Records for processing:

Lemma star_greedy_sound cls rest : forall pos k res,
  Re.star_greedy cls pos rest k = Some res ->
  exists u rest', rest = u ++ rest' /\ forallb cls u = true
                  /\ k (pos + length u) rest' = Some res.
Proof.
  induction rest as [|c rest IH]; intros pos k res H; cbn [Re.star_greedy] in H.
  - exists [], []. rewrite Nat.add_0_r. auto.
  - destruct (cls c) eqn:Ec.
    + destruct (Re.star_greedy cls (S pos) rest k) as [r|] eqn:E.
      * injection H as ->. apply IH in E.
        destruct E as (u & rest' & -> & Hu & Hk).
        exists (c :: u), rest'. cbn [app forallb length]. rewrite Ec, Hu.
        rewrite Nat.add_succ_r. auto.
      * exists [], (c :: rest). rewrite Nat.add_0_r. auto.
    + exists [], (c :: rest). rewrite Nat.add_0_r. auto.
Qed.

Lemma star_lazy_sound cls rest : forall pos k res,
  Re.star_lazy cls pos rest k = Some res ->
  exists u rest', rest = u ++ rest' /\ forallb cls u = true
                  /\ k (pos + length u) rest' = Some res.
Proof.
  induction rest as [|c rest IH]; intros pos k res H; cbn [Re.star_lazy] in H.
  - destruct (k pos []) eqn:E; [|discriminate].
    injection H as ->. exists [], []. rewrite Nat.add_0_r. auto.
  - destruct (k pos (c :: rest)) eqn:E.
    + injection H as ->. exists [], (c :: rest). rewrite Nat.add_0_r. auto.
    + destruct (cls c) eqn:Ec; [|discriminate].
      apply IH in H. destruct H as (u & rest' & -> & Hu & Hk).
      exists (c :: u), rest'. cbn [app forallb length]. rewrite Ec, Hu.
      rewrite Nat.add_succ_r. auto.
Qed.

(** A successful match consumed a string of the expression's language
    and then ran its continuation on what is left. *)
Lemma rmatch_sound r : forall pos rest c k res,
  Re.rmatch r pos rest c k = Some res ->
  exists u rest' c', rest = u ++ rest' /\ lang r u
                     /\ k (pos + length u) rest' c' = Some res.
Proof.
  induction r as [| |x|cls|cls|cls|a IHa b IHb|a IHa b IHb|name a IHa];
    intros pos rest c k res H; cbn [Re.rmatch] in H.
  - destruct (pos =? 0)%nat; [|discriminate].
    exists [], rest, c. rewrite Nat.add_0_r. cbn; auto.
  - destruct (Re.at_eol rest); [|discriminate].
    exists [], rest, c. rewrite Nat.add_0_r. cbn; auto.
  - destruct rest as [|y rest]; [discriminate|].
    destruct (Ascii.eqb_spec y x) as [->|]; [|discriminate].
    exists [x], rest, c. cbn [length app lang]. rewrite Nat.add_1_r. auto.
  - destruct rest as [|y rest]; [discriminate|].
    destruct (cls y) eqn:Ey; [|discriminate].
    apply star_greedy_sound in H. destruct H as (u & rest' & -> & Hu & Hk).
    exists (y :: u), rest', c. cbn [app lang forallb length].
    rewrite Ey, Hu, Nat.add_succ_r. repeat split; auto. discriminate.
  - apply star_greedy_sound in H. destruct H as (u & rest' & -> & Hu & Hk).
    exists u, rest', c. cbn [lang]. auto.
  - apply star_lazy_sound in H. destruct H as (u & rest' & -> & Hu & Hk).
    exists u, rest', c. cbn [lang]. auto.
  - apply IHa in H. destruct H as (u1 & r1 & c1 & -> & H1 & H).
    apply IHb in H. destruct H as (u2 & r2 & c2 & -> & H2 & H).
    exists (u1 ++ u2), r2, c2. rewrite <- app_assoc, length_app, Nat.add_assoc.
    repeat split; auto. cbn [lang]. eauto.
  - destruct (Re.rmatch a pos rest c k) eqn:E.
    + injection H as ->. apply IHa in E.
      destruct E as (u & r' & c' & -> & Hu & Hk).
      exists u, r', c'. cbn [lang]. auto.
    + apply IHb in H. destruct H as (u & r' & c' & -> & Hu & Hk).
      exists u, r', c'. cbn [lang]. auto.
  - apply IHa in H. destruct H as (u & r' & c' & -> & Hu & Hk).
    exists u, r', ((name, (pos, pos + length u)) :: c'). cbn [lang]. auto.
Qed.

Lemma star_greedy_max cls u : forall pos rest k res,
  forallb cls u = true ->
  match rest with [] => True | c :: _ => cls c = false end ->
  k (pos + length u) rest = Some res ->
  Re.star_greedy cls pos (u ++ rest) k = Some res.
Proof.
  induction u as [|x u IH]; intros pos rest k res Hu Hrest Hk.
  - cbn [app length] in *. rewrite Nat.add_0_r in Hk.
    destruct rest as [|c rest]; cbn [Re.star_greedy]; [exact Hk|].
    now rewrite Hrest.
  - cbn [forallb] in Hu. apply andb_prop in Hu as [Hx Hu].
    cbn [app Re.star_greedy]. rewrite Hx.
    rewrite (IH (S pos) rest k res); auto.
    cbn [length] in Hk. now rewrite Nat.add_succ_r in Hk.
Qed.

Lemma star_lazy_first cls pre : forall pos rest k res,
  forallb cls pre = true ->
  (forall x y, pre = x ++ y -> y <> [] ->
               k (pos + length x) (y ++ rest) = None) ->
  k (pos + length pre) rest = Some res ->
  Re.star_lazy cls pos (pre ++ rest) k = Some res.
Proof.
  induction pre as [|c pre IH]; intros pos rest k res Hp Hfail Hk.
  - cbn [app length] in *. rewrite Nat.add_0_r in Hk.
    destruct rest; cbn [Re.star_lazy]; now rewrite Hk.
  - cbn [forallb] in Hp. apply andb_prop in Hp as [Hc Hp].
    cbn [app Re.star_lazy].
    pose proof (Hfail [] (c :: pre) eq_refl ltac:(discriminate)) as H0.
    cbn [length app] in H0. rewrite Nat.add_0_r in H0. rewrite H0, Hc.
    apply IH; auto.
    + intros x y -> Hy. specialize (Hfail (c :: x) y eq_refl Hy).
      cbn [length] in Hfail. now rewrite Nat.add_succ_r in Hfail.
    + cbn [length] in Hk. now rewrite Nat.add_succ_r in Hk.
Qed.

(** An expression that starts with [^] can only match at offset 0. *)
Lemma search_bol r s :
  Re.search (Re.Seq Re.Bol r) s
  = Re.rmatch (Re.Seq Re.Bol r) 0 s [] (fun _ _ c => Some c).
Proof.
  assert (H : forall rest n, Re.search_from (Re.Seq Re.Bol r) (S n) rest = None).
  { induction rest as [|c rest IH]; intro n; cbn; [reflexivity|apply IH]. }
  unfold Re.search. destruct s as [|c s]; cbn [Re.search_from].
  - now destruct (Re.rmatch _ _ _ _ _).
  - destruct (Re.rmatch _ _ _ _ _); [reflexivity|apply H].
Qed.

End Matcher.

(* ================================================================== *)
(** ** The plain pattern *)

Section PlainPattern.

Lemma lang_alternatives u :
  lang SEQUENCE_ALTERNATIVES u -> exists ft, slot_shape ft u.
Proof.
  cbn [lang SEQUENCE_ALTERNATIVES ALT_nums ALT_pounds ALT_regex
       ALT_formatstring ALT_percent].
  intros [H|[H|[H|[H|H]]]].
  - exists nums. exact H.
  - exists pounds. exact H.
  - exists regex.
    destruct H as (u1 & r1 & -> & -> & u2 & r2 & -> & -> & u3 & r3 & -> & ->
                   & ds & u4 & -> & [Hne Hds] & ->).
    exists ds. auto.
  - exists formatstring.
    destruct H as (u1 & r1 & -> & -> & ws & r2 & -> & [Hw1 Hw2]
                   & u3 & r3 & -> & -> & ds & r4 & -> & [Hd1 Hd2]
                   & u5 & u6 & -> & -> & ->).
    exists ws, ds. cbn [app]. auto 10.
  - exists percent.
    destruct H as (u1 & r1 & -> & -> & ds & u3 & -> & [Hne Hds] & ->).
    exists ds. auto.
Qed.

Lemma search_plain s :
  Re.search DEFAULT_SEQUENCE_PATTERN s
  = Re.star_lazy Py.is_dot 0 s
      (fun p r => plain_tail p r [("prefix"%string, (0, p))]).
Proof. unfold DEFAULT_SEQUENCE_PATTERN. rewrite search_bol. reflexivity. Qed.

Lemma plain_tail_sound p r c res :
  plain_tail p r c = Some res ->
  exists u t ft c',
    r = u ++ t /\ slot_shape ft u /\ Re.at_eol t = true
    /\ res = ("sequence"%string, (p, p + length u)) :: c'.
Proof.
  unfold plain_tail. cbn [Re.rmatch]. intro H.
  apply rmatch_sound in H. destruct H as (u & t & c' & -> & Hu & H).
  apply lang_alternatives in Hu. destruct Hu as [ft Hft].
  destruct (Re.at_eol t) eqn:E; [|discriminate].
  injection H as <-. exists u, t, ft, c'. auto.
Qed.

(** A slot contains no newline. *)
Lemma slot_shape_no_newline ft u : slot_shape ft u -> forallb Py.is_dot u = true.
Proof.
  assert (Hd : forall l, forallb Py.is_digit l = true ->
                         forallb Py.is_dot l = true).
  { induction l as [|c l IH]; [reflexivity|]. cbn [forallb].
    intro H. apply andb_prop in H as [Hc Hl]. rewrite (IH Hl), andb_true_r.
    unfold Py.is_dot. destruct (Ascii.eqb_spec c Py.newline) as [->|];
      [discriminate|reflexivity]. }
  assert (Hw : forall l, forallb Py.is_word l = true ->
                         forallb Py.is_dot l = true).
  { induction l as [|c l IH]; [reflexivity|]. cbn [forallb].
    intro H. apply andb_prop in H as [Hc Hl]. rewrite (IH Hl), andb_true_r.
    unfold Py.is_dot. destruct (Ascii.eqb_spec c Py.newline) as [->|];
      [discriminate|reflexivity]. }
  assert (Hp : forall l, forallb (Py.is_char "#") l = true ->
                         forallb Py.is_dot l = true).
  { induction l as [|c l IH]; [reflexivity|]. cbn [forallb].
    intro H. apply andb_prop in H as [Hc Hl]. rewrite (IH Hl), andb_true_r.
    unfold Py.is_dot. destruct (Ascii.eqb_spec c Py.newline) as [->|];
      [discriminate|reflexivity]. }
  destruct ft; cbn [slot_shape].
  - intros [_ H]. auto.
  - intros [_ H]. auto.
  - intros (ds & _ & H & ->). cbn [forallb]. rewrite forallb_app, (Hd _ H).
    reflexivity.
  - intros (ws & ds & _ & H1 & _ & H2 & ->). cbn [forallb].
    rewrite forallb_app, (Hw _ H1). cbn [forallb].
    rewrite forallb_app, (Hd _ H2). reflexivity.
  - intros (ds & _ & H & ->). cbn [forallb]. rewrite forallb_app, (Hd _ H).
    reflexivity.
Qed.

About this task:
Please copy out each line of the material that contains the string "split".

Result of the task:
    rewrite Ey, Hu, Nat.add_succ_r. repeat split; auto. discriminate.
    repeat split; auto. cbn [lang]. eauto.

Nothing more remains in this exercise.